6. Describe your assessment process and the ways in which the process provided/did not provide you with an accurate evaluation of how well the children learned the content. For my assessment process, I did a pre-assessment, during assessment, and a post assessment. For my pre-assessment, I asked the children to tell me different things that were nice to do for others and things that were not nice to do to others. This gave me an idea of which students knew the difference in nice and not nice. For my during assessment, I asked students if they could remember a time where they were nice to others and related it to the different situations happening in the book I was reading to them. For my post assessment, student have eight different pictures of actions that were either nice or not nice. They cut each picture out and glued it onto a chart to say if it was nice or not nice. I then took the information from this chart and charted who did the activity correctly and who had to change a few of their actions. 7. Describe the manner in which your lesson addressed more than one of the developmental realms of the child. During my lesson, students had to pay attention to the story and interact by remembering times when they were helpful or shared with others.
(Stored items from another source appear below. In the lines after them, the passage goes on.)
(** A world given by tables: the environment, the answer of the network by
    URL, the scanned value of a body by its text. *)
Definition table_world (env : list (string * string))
           (net : list (string * res http.Response))
           (scan : list (string * json.Value))
           (numbers : list (string * float))
           (reports : list (models.Temperature * string)) : World :=
  {| os_Getenv := fun name => http.Header_Get env name;
     url_Parse_err := fun _ => None;
     RoundTrip := fun req =>
       match find (fun kv => String.eqb (fst kv) (http.URL req)) net with
       | Some kv => snd kv
       | None => Fail (errors_New "dial tcp: no such host")
       end;
     json_readValue := fun r =>
       match http.fault r with
       | Some e => Fail e
       | None =>
           match find (fun kv => String.eqb (fst kv) (http.data r)) scan with
           | Some kv => OK (snd kv)
           | None => Fail (errors_New "invalid character")
           end
       end;
     strconv_ParseFloat := fun lit =>
       match find (fun kv => String.eqb (fst kv) lit) numbers with
       | Some kv => OK (snd kv)
       | None => Fail (errors_New "strconv.ParseFloat: invalid syntax")
       end;
     json_Marshal_Temperature := fun t =>
       match find (fun kv =>
                     String.eqb (models.City (fst kv)) (models.City t)
                     && PrimFloat.eqb (models.TempC (fst kv)) (models.TempC t))
                  reports with
       | Some kv => OK (snd kv)
       | None => Fail (errors_New "json: unsupported value")
       end;
     json_Marshal_ErrorResponse := fun e =>
       OK ("{" ++ quoted "message" ++ ":"
               ++ quoted (gateway_types.Message e) ++ "}") |}.

Definition body_of (text : string) : http.Reader :=
  {| http.data := text; http.fault := None |}.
Student also worked on their fine motor skills by cutting out the pictures that were used for the assessment. 8. Identify the dimension of multicultural education (i.e., James Banks notion of content integration, knowledge construction, prejudice reduction, equity pedagogy, or empowering school culture) that was most critical for you to consider as you taught this lesson. Why do you believe your chosen dimension was most important for this learning experience? While teaching this lesson, content integration was very important because the students had to think about the nice actions in the story and relate them to situations they encounter in the world. This was important because everyone needs to understand the difference in being nice to others and when they arent being nice. 9. When you teach your next lesson, what teaching strategy will you work to improve? I will work on content integration again because it is very important for students to be able to pull information from a certain situation and use it in the real world. 10. How would you rate your implementation of this lesson?

Very good

Satisfactory

Fair

Why would you rate your lesson this way? I feel as though the students learned a lot from this lesson and better understand being nice to others. I think, however, that will time and practice I will do a better job with the activities relating to the book . I think that everyone can do better with practice and that they arent perfect on their first try!